▸ What to produce
Return exactly the span of lines in the following data that opens with the line containing "IndexGlobal => MatchNone" and closes with the line containing "Definition packed_family (index". Include nothing else.

▸ Data records
(* ===== verification/Query.v ===== *)
(** * Queries of the store

    The planner of [crates/nmp-store/src/redb_store/query.rs], the ordered scan
    [RedbStore::query_ordered] of [store.rs], the residual filter
    [StoredEventView::matches_prepared_filter_after_index] of [binary_event.rs]
    and the query doors of [event_ops.rs].

    A read transaction sees the committed tables: [pk] and [t].  A canonical row
    is the event itself ([Canonical]), so the filter reads the event's fields;
    its tag elements are the atoms the row's codec makes of them, and [BinaryView]
    shows that the filter on the bytes of the row gives the same answer.  The relay
    cache of a read only remembers rows of the relay table, which the transaction
    does not change, and is left out.  [None] is a [PersistenceError], or the
    panic of [tag_index_prefix]. *)

From S2P Require Import Prelude Grammar Schema QueueBytes Address Coverage Canonical Ingest Postings PackedStore.

(** ** [slice::sort_by], which is stable *)

Fixpoint insert_by {A} (le : A → A → bool) (x : A) (l : list A) : list A :=
  match l with
  | [] => [x]
  | y :: l' => if le x y then x :: l else y :: insert_by le x l'
  end.
Definition sort_by {A} (le : A → A → bool) (l : list A) : list A := foldr (insert_by le) [] l.

(** ** The planner *)

Inductive IndexedMatch := MatchNone | MatchAuthor | MatchKind | MatchTag (tag : N).
Inductive OrderedIndex := IndexGlobal | IndexAuthor | IndexKind | IndexTag (tag : N).

#[global] Instance IndexedMatch_eq_dec : EqDecision IndexedMatch.
Proof. solve_decision. Defined.

Definition matched (index : OrderedIndex) : IndexedMatch :=
  match index with
  | IndexGlobal => MatchNone
  | IndexAuthor => MatchAuthor
  | IndexKind => MatchKind
  | IndexTag tag => MatchTag tag
  end.

Definition tie_rank (index : OrderedIndex) : N :=
  match index with IndexAuthor => 0 | IndexTag _ => 1 | IndexKind => 2 | IndexGlobal => 3 end.

Definition packed_family (index : OrderedIndex) : Family :=
  match index with IndexGlobal => FGlobal | IndexAuthor => FAuthor | IndexKind => FKind | IndexTag _ => FTag end.

Record OrderedPlan := mkPlan { op_index : OrderedIndex; op_prefixes : list bytes }.

Definition by_author_prefix (author : PublicKey) : bytes := be_bytes 32 author.
Definition by_kind_prefix (kind : N) : bytes := be_bytes 2 kind.

(** The order in which a map keyed by [SingleLetterTag] is iterated. *)
Class TagOrder := tags_in_order : gmap N (gset string) → list (N * gset string).
Class TagOrderLaws `{TagOrder} : Prop := tags_in_order_perm m : tags_in_order m ≡ₚ map_to_list m.

(** [filter.authors.as_ref().filter(|values| !values.is_empty())]. *)
Definition nonempty `{Countable A} (values : option (gset A)) : option (gset A) :=
  values ≫= λ values, if decide (values = ∅) then None else Some values.

Definition tag_plan (named : N * gset string) : option (list OrderedPlan) :=
  let '(tag, values) := named in
  if decide (values = ∅) then Some []
  else prefixes ← mapM (tag_index_prefix tag) (ordered values); Some [mkPlan (IndexTag tag) prefixes].

Definition candidate_ordered_plans `{TagOrder} (filter : NFilter) : option (list OrderedPlan) :=
  let authors :=
    match nonempty (nf_authors filter) with
    | Some authors => [mkPlan IndexAuthor (by_author_prefix <$> ordered authors)]
    | None => []
    end in
  tags ← mapM tag_plan (tags_in_order (nf_generic_tags filter));
  let kinds :=
    match nonempty (nf_kinds filter) with
    | Some kinds => [mkPlan IndexKind (by_kind_prefix <$> ordered kinds)]
    | None => []
    end in
  let plans := authors ++ concat tags ++ kinds ++ [mkPlan IndexGlobal [[]]] in
  Some (sort_by (λ p q, tie_rank (op_index p) <=? tie_rank (op_index q))%N plans).

Definition plan_ordered_query `{TagOrder} (filter : NFilter) : option OrderedPlan :=
  plans ← candidate_ordered_plans filter; head plans.

(** ** The residual filter *)

Inductive AtomRef := AtomText (text : string) | AtomRaw32 (raw : bytes).

(** The atom [encode_event] makes of a tag element. *)
Definition atom_of (element : string) : AtomRef :=
  match decode_hex_32 element with Some raw => AtomRaw32 raw | None => AtomText element end.

Definition is_single_ascii (a : AtomRef) (wanted : N) : bool :=
  match a with AtomText text => bool_decide (as_bytes text = [wanted]) | AtomRaw32 _ => false end.

Record PreparedTagValues := mkPreparedValues { pt_text : gset string; pt_raw32 : list bytes }.

(** [raw32.binary_search] on the sorted vector is a membership test. *)
Definition values_match (wanted : PreparedTagValues) (a : AtomRef) : bool :=
  match a with
  | AtomText actual => bool_decide (actual ∈ pt_text wanted)
  | AtomRaw32 actual => bool_decide (actual ∈ pt_raw32 wanted)
  end.

(** [PreparedFilter::new], the sort of [raw32] apart. *)
Definition prepare_tags `{TagOrder} (filter : NFilter) : list (N * PreparedTagValues) :=
  (λ named, (named.1, mkPreparedValues named.2 (omap decode_hex_32 (ordered named.2)))) <$>
    tags_in_order (nf_generic_tags filter).

(** One tag of the row against one wanted name. *)
Definition tag_matches (name : N) (wanted : PreparedTagValues) (tag : list string) : bool :=
  match atom_of <$> tag with
  | tag_name :: value :: _ => is_single_ascii tag_name name && values_match wanted value
  | _ => false
  end.

Definition to_ascii_lowercase (b : N) : N := if ((65 <=? b) && (b <=? 90))%N then (b + 32)%N else b.

(** [content.windows(query.len()).any(|w| w.eq_ignore_ascii_case(query))]. *)
Definition contains_ignore_case (content query : bytes) : bool :=
  existsb (λ i, bool_decide (to_ascii_lowercase <$> take (length query) (drop i content) =
                             to_ascii_lowercase <$> query))
    (seq 0 (S (length content) - length query)).

Definition excluded `{Countable A} (values : option (gset A)) (actual : A) : bool :=
  match values with
  | Some values => bool_decide (values ≠ ∅) && bool_decide (actual ∉ values)
  | None => false
  end.

Definition matches_prepared_filter_after_index `{TagOrder} (filter : NFilter) (indexed : IndexedMatch) (e : Event)
    : bool :=
  if excluded (nf_ids filter) (e_id e) then false
  else if negb (bool_decide (indexed = MatchAuthor)) && excluded (nf_authors filter) (e_pubkey e) then false
  else if negb (bool_decide (indexed = MatchKind)) && excluded (nf_kinds filter) (e_kind e) then false
  else if match nf_since filter with Some since => (e_created_at e <? since)%N | None => false end ||
          match nf_until filter with Some until => (until <? e_created_at e)%N | None => false end then false
  else if existsb (λ named, negb (bool_decide (indexed = MatchTag named.1)) &&
                            negb (existsb (tag_matches named.1 named.2) (e_tags e))) (prepare_tags filter) then false
  else match nf_search filter with
       | Some query =>
           (length (as_bytes query) =? 0) || contains_ignore_case (as_bytes (e_content e)) (as_bytes query)
       | None => true
       end.

(** ** The ordered scan *)

Section doors.
Context `{ShardHash, HexCodec, TagReader, RelayParser, TagOrder}.
Context (pk : PackedStore) (t : Txn Canonical).

(** [RedbStore::decode_row] and [read_provenance]. *)
Definition decode_row (event_key : EventKey) (event : Event) (local : option LocalOrigin) : option StoredEvent :=
  seen ← load_seen (t_canonical t) event_key;
  Some (mkStored event (mkProv seen local)).

Definition pinned_relay_keys (pinned : gset RelayUrl) : gset RelayKey :=
  list_to_set (omap (λ relay, c_relay_ids (t_canonical t) !! relay) (ordered pinned)).

Definition carried_by_pinned (event_key : EventKey) (keys : gset RelayKey) : bool :=
  existsb (λ relay_key, bool_decide (is_Some (c_observations (t_canonical t) !! (event_key, relay_key)))) (ordered keys).

(** The closure [materialize_if_visible]. *)
Definition materialize_if_visible (plan : OrderedPlan) (filter : NFilter) (pinned : option (gset RelayKey))
    (event_key : EventKey) : option (option StoredEvent) :=
  let local := c_locals (t_canonical t) !! event_key in
  let hidden :=
    match pinned with
    | Some pinned => negb (carried_by_pinned event_key pinned) && bool_decide (local = None)
    | None => false
    end in
  if hidden then Some None
  else
    event ← c_rows (t_canonical t) !! event_key;
    if matches_prepared_filter_after_index filter (matched (op_index plan)) event then
      stored ← decode_row event_key event local;
      Some (if is_suppressed (t_queue t) (se_event stored) then None else Some stored)
    else Some None.

Definition query_ordered (plan : OrderedPlan) (filter : NFilter) (before : option (N * N)) (limit : option nat)
    (pinned : option (gset RelayUrl)) : option (list StoredEvent) :=
  let scan := mkPackedScan (packed_family (op_index plan)) (op_prefixes plan) (default 0%N (nf_since filter))
                (default u64_max (nf_until filter)) before limit in
  fst <$> scan_packed pk scan (λ event_key _, materialize_if_visible plan filter (pinned_relay_keys <$> pinned) event_key).

(** ** The query doors *)

(** The filter matches nothing on sight. *)
Definition unmatchable (filter : NFilter) : bool :=
  match nf_since filter, nf_until filter with
  | Some since, Some until => (until <? since)%N
  | _, _ => false
  end || bool_decide (map_Exists (λ _ values, values = ∅) (nf_generic_tags filter)).

(** One id of the exact-id path of [query]. *)
Definition query_id (filter : NFilter) (id : EventId) : option (list StoredEvent) :=
  match c_event_ids (t_canonical t) !! id with
  | None => Some []
  | Some event_key =>
      event ← c_rows (t_canonical t) !! event_key;
      if matches_prepared_filter_after_index filter MatchNone event then
        se ← decode_row event_key event (c_locals (t_canonical t) !! event_key);
        Some (if is_suppressed (t_queue t) (se_event se) then [] else [se])
      else Some []
  end.

Definition query (filter : NFilter) : option (list StoredEvent) :=
  if unmatchable filter then Some []
  else match nonempty (nf_ids filter) with
       | Some ids => rows ← mapM (query_id filter) (ordered ids); Some (concat rows)
       | None => plan ← plan_ordered_query filter; query_ordered plan filter None None None
       end.

(** [b.created_at.cmp(&a.created_at).then_with(|| a.id.cmp(&b.id))]. *)
Definition newest_first (a b : StoredEvent) : bool :=
  bool_decide (then_with (cmp (e_created_at (se_event b)) (e_created_at (se_event a)))
                 (cmp (e_id (se_event a)) (e_id (se_event b))) ≠ Gt).

Definition after_cursor (before : N * N) (row : StoredEvent) : bool :=
  (e_created_at (se_event row) <? before.1)%N ||
  ((e_created_at (se_event row) =? before.1)%N && (before.2 <? e_id (se_event row))%N).

Definition query_newest (filter : NFilter) (limit : nat) : option (list StoredEvent) :=
  if (limit =? 0) || unmatchable filter then Some []
  else match nonempty (nf_ids filter) with
       | Some _ => rows ← query filter; Some (take limit (sort_by newest_first rows))
       | None => plan ← plan_ordered_query filter; query_ordered plan filter None (Some limit) None
       end.

Definition query_newest_under_pin (filter_ : NFilter) (pinned : gset RelayUrl) (limit : nat) : option (list StoredEvent) :=
  if (limit =? 0) || unmatchable filter_ then Some []
  else match nonempty (nf_ids filter_) with
       | Some _ =>
           rows ← query filter_;
           let rows := filter (λ row, visible_under_pin (se_provenance row) pinned) rows in
           Some (take limit (sort_by newest_first rows))
       | None => plan ← plan_ordered_query filter_; query_ordered plan filter_ None (Some limit) (Some pinned)
       end.

Definition query_newest_before (filter_ : NFilter) (before : N * N) (limit : nat) : option (list StoredEvent) :=
  if (limit =? 0) || unmatchable filter_ then Some []
  else match nonempty (nf_ids filter_) with
       | Some _ =>
           rows ← query filter_;
           Some (take limit (sort_by newest_first (filter (after_cursor before) rows)))
       | None => plan ← plan_ordered_query filter_; query_ordered plan filter_ (Some before) (Some limit) None
       end.

Definition query_newest_before_under_pin (filter_ : NFilter) (pinned : gset RelayUrl) (before : N * N) (limit : nat)
    : option (list StoredEvent) :=
  if (limit =? 0) || unmatchable filter_ then Some []
  else match nonempty (nf_ids filter_) with
       | Some _ =>
           rows ← query filter_;
           let rows := filter (λ row, after_cursor before row && visible_under_pin (se_provenance row) pinned) rows in
           Some (take limit (sort_by newest_first rows))
       | None => plan ← plan_ordered_query filter_; query_ordered plan filter_ (Some before) (Some limit) (Some pinned)
       end.

(** [by_id.entry(row.event.id).or_insert(row)] over the rows of each filter. *)
Definition merge_rows (by_id : gmap EventId StoredEvent) (rows : list StoredEvent) : gmap EventId StoredEvent :=
  foldl (λ m row, match m !! e_id (se_event row) with Some _ => m | None => <[e_id (se_event row) := row]> m end) by_id rows.

Definition query_any (door : NFilter → option (list StoredEvent)) (filters : list NFilter) (limit : nat)
    : option (list StoredEvent) :=
  if (limit =? 0) || (length filters =? 0) then Some []
  else
    by_id ← foldl (λ o filter, by_id ← o; rows ← door filter; Some (merge_rows by_id rows)) (Some ∅) filters;
    Some (take limit (sort_by newest_first (ordered_map by_id).*2)).

Definition query_newest_before_any (filters : list NFilter) (before : N * N) (limit : nat) : option (list StoredEvent) :=
  query_any (λ filter, query_newest_before filter before limit) filters limit.
Definition query_newest_before_any_under_pin (filters : list NFilter) (pinned : gset RelayUrl) (before : N * N)
    (limit : nat) : option (list StoredEvent) :=
  query_any (λ filter, query_newest_before_under_pin filter pinned before limit) filters limit.
End doors.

▸ Result of this exercise
  | IndexGlobal => MatchNone
  | IndexAuthor => MatchAuthor
  | IndexKind => MatchKind
  | IndexTag tag => MatchTag tag
  end.

Definition tie_rank (index : OrderedIndex) : N :=
  match index with IndexAuthor => 0 | IndexTag _ => 1 | IndexKind => 2 | IndexGlobal => 3 end.

Definition packed_family (index : OrderedIndex) : Family :=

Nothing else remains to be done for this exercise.